Alexandre Bloch – 1880- 1921
Les années 1900-1917 sont les années glorieuses de la poésie russe, «l’Âge d’argent»,grande floraison artistique en peinture, littérature et musique, succédant aux années Pouchkine, l’âge d’or du début du XIXè siècle. Cette effervescence fut une renaissance des lettres russes. Mais ce flot se brisera sur le couperet d’Octobre 1917.
Alexandre Bloch fait partie de cet autre Russie qui disparaît à la révolution bolchévique. Il aura été sans le vouloir à la jonction des mondes qui s'opposaient, et dans le passage fiévreux d’espoir de l'un à l’autre. Il pressentait qu’il lui faudrait vivre dans un autre temps. Il le désirait: il en fut terrassé de déceptions.
À 41 ans, le 7 août 1921, il disparaît.
Voici deux poésies lues par Odile HOW SHING KOY:
- Ceux qui sont nés dans ces années obscures et
- Une voix surgie du chœur
Ceux qui sont nés dans ces années obscures
ne se rappellent plus de leur chemin,
et nous enfants des années terribles de la Russie,
ne pouvons rien oublier.
Oh ces années qui nous ont réduits en cendres !
avez-vous apporté folie ou un rayon d’espoir ?
en ces jours de guerre et de liberté
une lueur rouge sang est apparue sur nos visages.
Nous avons grandi muets ; le tocsin
nous a forcé à fermer nos lèvres.
Dans nos cœurs, jadis débordants de ferveur,
ne gît plus qu’un grand néant résigné...
Et laissez donc les croassants corbeaux s’envoler
au-dessus de nos lits de mort -
Dieu, oh Dieu, sans doute ceux-là sont-ils plus dignes
de Ton Royaume !
(8 septembre 1914)
Une voix surgie du chœur
Vous et moi, nous avons pleuré tant de fois,
sur nos vies en désarroi !
ô mes amis, si vous saviez vraiment le certain
de la froidure et la ténèbre des jours de demain !

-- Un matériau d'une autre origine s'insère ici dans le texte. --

Lemma detect_decimal_separator_described_witness :
  detect_decimal_separator [["price"]; ["EUR 1,5"]; ["2,25 kg"]; ["3.5"]]
  = described_separator [["price"]; ["EUR 1,5"]; ["2,25 kg"]; ["3.5"]]
  /\ (length (sample [["price"]; ["EUR 1,5"]; ["2,25 kg"]; ["3.5"]]) <= 10)%nat
  /\ (detect_decimal_separator [["price"]; ["EUR 1,5"]; ["2,25 kg"]; ["3.5"]] = ","
      <-> (evidence_count "." (sample [["price"]; ["EUR 1,5"]; ["2,25 kg"]; ["3.5"]])
           < evidence_count "," (sample [["price"]; ["EUR 1,5"]; ["2,25 kg"]; ["3.5"]]))%nat)
  /\ (detect_decimal_separator [["price"]; ["EUR 1,5"]; ["2,25 kg"]; ["3.5"]] = "."
      <-> (evidence_count "," (sample [["price"]; ["EUR 1,5"]; ["2,25 kg"]; ["3.5"]])
           <= evidence_count "." (sample [["price"]; ["EUR 1,5"]; ["2,25 kg"]; ["3.5"]]))%nat)
  /\ ((evidence_count "," (sample [["price"]; ["EUR 1,5"]; ["2,25 kg"]; ["3.5"]]) = 0)%nat ->
      (evidence_count "." (sample [["price"]; ["EUR 1,5"]; ["2,25 kg"]; ["3.5"]]) = 0)%nat ->
      detect_decimal_separator [["price"]; ["EUR 1,5"]; ["2,25 kg"]; ["3.5"]] = ".")
  /\ detect_decimal_separator [["price"]; ["EUR 1,5"]; ["2,25 kg"]; ["3.5"]] = ","
  /\ detect_decimal_separator [["price"]; ["1,5"]; ["2.5"]] = "."
  /\ detect_decimal_separator [["price"]; ["1,234.56"]; ["1,234,567"]; ["12"]] = "."
  /\ detect_decimal_separator [["1,5"]] = "."
  /\ detect_decimal_separator (["price"] :: replicate 10 ["1.5"] ++ replicate 11 ["1,5"])
     = "."
  /\ detect_decimal_separator [] = ".".
Proof.
  apply (detect_decimal_separator_described
           [["price"]; ["EUR 1,5"]; ["2,25 kg"]; ["3.5"]]).
  unfold sample, ascii_text. cbn [drop take chars]. repeat constructor.
Defined.

(** ** The explicit formats *)

(** A column parses under a format when every value that is not missing
    does, and then value by value. *)
Lemma to_datetime_format_Some fmt vals parsed :
  to_datetime_format fmt vals = Some parsed
  <-> all_parse fmt vals /\ parsed = parse_each fmt vals.
Proof.
  unfold to_datetime_format, all_parse, parse_each. rewrite mapM_Some. split.
  - induction 1 as [|v y vals parsed Hv _ [IH1 IH2]]; [by split|].
    rewrite Forall_cons, fmap_cons, <- IH2.
    destruct v as [s|]; simpl in *.
    + destruct (is_nat_text s); [injection Hv as <-; eauto|].
      destruct (strptime fmt s) as [t|]; [|done]. injection Hv as <-. eauto.
    + by injection Hv as <-.
  - intros [Hall ->]. apply Forall2_fmap_r, Forall_Forall2_diag.
    eapply Forall_impl; [exact Hall|]. intros [s|]; simpl; [|done].
    destruct (is_nat_text s); [done|]. intros [H|[t ->]]; done.
Qed.

(** The six formats read no text that stands for a missing value. *)
Lemma nat_text_not_read fmt s :
  fmt ∈ datetime_formats -> is_nat_text s = true -> strptime fmt s = None.
Proof.
  intros Hf Hs. unfold is_nat_text, nat_strings in Hs. cbn [existsb] in Hs.
  repeat (apply orb_true_iff in Hs as [Hs|Hs]); try discriminate Hs;
    apply String.eqb_eq in Hs; subst s; unfold datetime_formats in Hf;
    repeat (apply elem_of_cons in Hf as [->|Hf]); try (by apply elem_of_nil in Hf);
    vm_compute; reflexivity.
Qed.

(** The formats before the first one that parses the column are the ones
    that fail, and the ones after it play no part. *)
Lemma first_format_Some fmts vals fmt parsed :
  first_format fmts vals = Some (fmt, parsed)
  <-> exists before after,
        fmts = before ++ fmt :: after
        /\ Forall (fun f => to_datetime_format f vals = None) before
        /\ to_datetime_format fmt vals = Some parsed.
Proof.
  induction fmts as [|f fmts IH]; simpl.
  - split; [done|]. intros (before & after & H & _). by destruct before.
  - destruct (to_datetime_format f vals) as [p|] eqn:E.
    + split.
      * intros [= <- <-]. exists [], fmts. by repeat split.
      * intros ([|f' before] & after & H & Hb & Hs).
        -- injection H as -> ->. congruence.
        -- injection H as -> ->. apply Forall_cons in Hb as [Hb _]. congruence.
    + rewrite IH. split.
      * intros (before & after & -> & Hb & Hs). exists (f :: before), after.
        repeat split; [|done]. by constructor.
      * intros ([|f' before] & after & H & Hb & Hs).
        -- injection H as -> ->. congruence.
        -- injection H as -> ->. apply Forall_cons in Hb as [_ Hb].
           by exists before, after.
Qed.



(** ** The cells of the canonical table *)

Lemma canonical_table_eq infer df :
  NoDup (labels df) -> canonical_table infer df = Some (canonical infer df).
Proof.
  intros Hnd. unfold canonical_table, call.
  rewrite (canonical_frame_run infer 0 [df] df eq_refl Hnd).
  exact (heap_after_last infer 0 [df] df eq_refl).
Qed.

Lemma lookup_col_fmap_labels (F : string -> column) l (ls : list string) :
  l ∈ ls -> lookup_col l ((fun l => (l, F l)) <$> ls) = Some (F l).
Proof.
  induction ls as [|x ls IH]; [by intros ?%elem_of_nil|].
  intros Hin. rewrite fmap_cons. simpl. destruct (String.eqb x l) eqn:E.
  - apply String.eqb_eq in E. by subst.
  - apply IH. apply elem_of_cons in Hin as [->|Hin]; [|done].
    by rewrite String.eqb_refl in E.
Qed.

Lemma text_at_text ts i : text_at i (ObjectCol (Some <$> ts)) = ts !! i.
Proof. simpl. rewrite list_lookup_fmap. by destruct (ts !! i). Qed.

(** The canonical text of a cell is the one of its column. *)
Theorem canonical_cell_eq infer df col c i :
  NoDup (labels df) -> lookup_col col (columns df) = Some c ->
  canonical_cell infer df col i = canonical_texts infer c !! i.
Proof.
  intros Hnd Hc. unfold canonical_cell. rewrite (canonical_table_eq infer df Hnd).
  rewrite canonical_columns. cbn [mbind option_bind columns].
  rewrite (lookup_col_fmap_labels (fun l => ObjectCol (Some <$> texts_of infer df l))).
  - simpl. change (mjoin ((Some <$> ?ts) !! i)) with (text_at i (ObjectCol (Some <$> ts))).
    by rewrite text_at_text, (texts_of_lookup infer df col c Hc).
  - rewrite (sorted_Permutation (labels df)). apply list_elem_of_fmap.
    exists (col, c). split; [done|]. by apply lookup_col_elem.
Qed.

(** The fingerprints are digests of that table. *)
Lemma fingerprints_of_canonical_table infer df :
  wf df -> (0 < nrows df)%nat ->
  fingerprint_of (call (generate_order_dependent_fingerprint infer) df)
  = (fun f => sha256_hex (to_csv f)) <$> canonical_table infer df
  /\ fingerprint_of (call (generate_order_independent_fingerprint infer) df)
     = (fun f => sha256_hex (concat_str (sorted
                   (row_digest <$> (csv_row f <$> seq 0 (nrows f))))))
       <$> canonical_table infer df.
Proof.
  intros Hwf Hn. rewrite (canonical_table_eq infer df (proj1 Hwf)).
  rewrite (call_order_dependent infer df (proj1 Hwf)).
  rewrite (order_independent_fingerprint_rows infer df Hwf (or_introl Hn)).
  split; [done|]. simpl. by rewrite canonical_columns.
Qed.

(** ** Characters of the texts of numbers and timestamps *)

Lemma chars_app a b : chars (a +:+ b) = chars a ++ chars b.
Proof. induction a as [|c a IH]; simpl; [done|by rewrite IH]. Qed.

Lemma chars_of_chars l : chars (of_chars l) = l.
Proof. induction l as [|c l IH]; simpl; [done|by rewrite IH]. Qed.

Lemma of_chars_chars s : of_chars (chars s) = s.
Proof. induction s as [|c s IH]; simpl; [done|by rewrite IH]. Qed.

Lemma ord_chr k : (k < 256)%nat -> ord (chr k) = Z.of_nat k.
Proof. intros H. unfold ord, chr. by rewrite nat_ascii_embedding. Qed.

Lemma isdigit_digit_char k :
  0 <= k < 10 -> isdigit (chr (Z.to_nat (48 + k))) = true.
Proof.
  intros H. unfold isdigit, in_range. rewrite ord_chr by lia.
  change (ord "0") with 48. change (ord "9") with 57.
  apply andb_true_iff. split; apply Z.leb_le; lia.
Qed.

Lemma isdigit_not_space c : isdigit c = true -> isspace c = false.
Proof.
  unfold isdigit, in_range, isspace. change (ord "0") with 48. change (ord "9") with 57.
  intros [H1 H2]%andb_true_iff. apply Z.leb_le in H1, H2.
  repeat (apply orb_false_iff; split); try apply andb_false_iff;
    rewrite ?Z.leb_gt, ?Z.eqb_neq; lia.
Qed.

Lemma pos_digits_digits fuel : forall n acc,
  Forall (fun c => isdigit c = true) acc ->
  Forall (fun c => isdigit c = true) (pos_digits fuel n acc).
Proof.
  induction fuel as [|fuel IH]; intros n acc Hacc; simpl; [done|].
  assert (Hd : Forall (fun c => isdigit c = true) (chr (Z.to_nat (48 + n mod 10)) :: acc)).
  { constructor; [|done]. apply isdigit_digit_char. apply Z.mod_pos_bound. lia. }
  destruct (n <? 10); [done|by apply IH].
Qed.

Lemma pos_digits_nonempty fuel : forall n acc,
  acc <> [] \/ fuel <> O -> pos_digits fuel n acc <> [].
Proof.
  induction fuel as [|fuel IH]; intros n acc H; simpl; [by destruct H|].
  destruct (n <? 10); [done|]. apply IH. by left.
Qed.

Lemma nat_digits_digits n : Forall (fun c => isdigit c = true) (nat_digits n).
Proof. apply pos_digits_digits. constructor. Qed.

Lemma nat_digits_nonempty n : nat_digits n <> [].
Proof. apply pos_digits_nonempty. by right. Qed.

Lemma zfill_digits w n : Forall (fun c => isdigit c = true) (chars (zfill w n)).
Proof.
  unfold zfill. rewrite chars_of_chars. apply Forall_app. split.
  - apply Forall_forall. intros c Hc%list_elem_of_In.
    by rewrite (repeat_spec _ _ _ Hc).
  - apply nat_digits_digits.
Qed.

Lemma zfill_nonempty w n : chars (zfill w n) <> [].
Proof.
  unfold zfill. rewrite chars_of_chars. intros [_ H]%app_eq_nil.
  by apply nat_digits_nonempty in H.
Qed.

Lemma lstrip_head c l : isspace c = false -> lstrip (c :: l) = c :: l.
Proof. intros H. simpl. by rewrite H. Qed.

(** A text that starts and ends with a digit is left by [strip]. *)
Lemma strip_between_digits a m b s :
  a <> [] -> Forall (fun c => isdigit c = true) a ->
  b <> [] -> Forall (fun c => isdigit c = true) b ->
  chars s = a ++ m ++ b -> strip s = s.
Proof.
  intros Ha Hda Hb Hdb Hs. unfold strip.
  destruct a as [|x a]; [done|]. apply Forall_cons in Hda as [Hx _].
  destruct b as [|y b _] using rev_ind; [done|].
  apply Forall_app in Hdb as [_ [Hy _]%Forall_cons].
  assert (E : chars s = x :: (a ++ m ++ b) ++ [y]).
  { rewrite Hs. simpl. by rewrite <- !app_assoc. }
  rewrite E, (lstrip_head x) by by apply isdigit_not_space.
  rewrite app_comm_cons, rev_unit, (lstrip_head y) by by apply isdigit_not_space.
  rewrite <- rev_unit, rev_involutive, <- app_comm_cons, <- E.
  apply of_chars_chars.
Qed.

Aujourd’hui vos mains chéries vous les serrez,
d’elles vous faites gaîté,
sur un mensonge seulement vous pleurez,
ou sinon pour un couteau dans sa main
orphelin, orphelin !
Mensonges et perfidies sont sans fin
et la mort est encore si loin...
Le monde terrible et sombre deviendra encore plus incertain,
Le tourbillon des planètes deviendra encore plus inhumain,
Et cela durera des temps lointains...
Et tous deux, toi et moi voyons les temps derniers,
le plus terrible des temps mauvais.
Les cieux seront couverts des nuages de nos pêchés repoussants,
sur nos lèvres les rires iront se figeant,
Tous prieront pour l’anéantissement.
Oh, enfant, vous languirez après le printemps, mais le printemps vous trahira
vous invoquerez le lever du soleil, mais le soleil point ne se lèvera.
Et quand vous commencerez à hurler, votre cri
comme une pierre dans les profondeurs sera englouti.
Aussi, enfants, contentez-vous de vos vies
plus silencieuses que l’eau, que les herbes plus rabougries !
ô mes amis, si vous saviez vraiment le certain
de la froidure et la ténèbre des jours de demain !
(6 juin 1910 - 27 février 1914)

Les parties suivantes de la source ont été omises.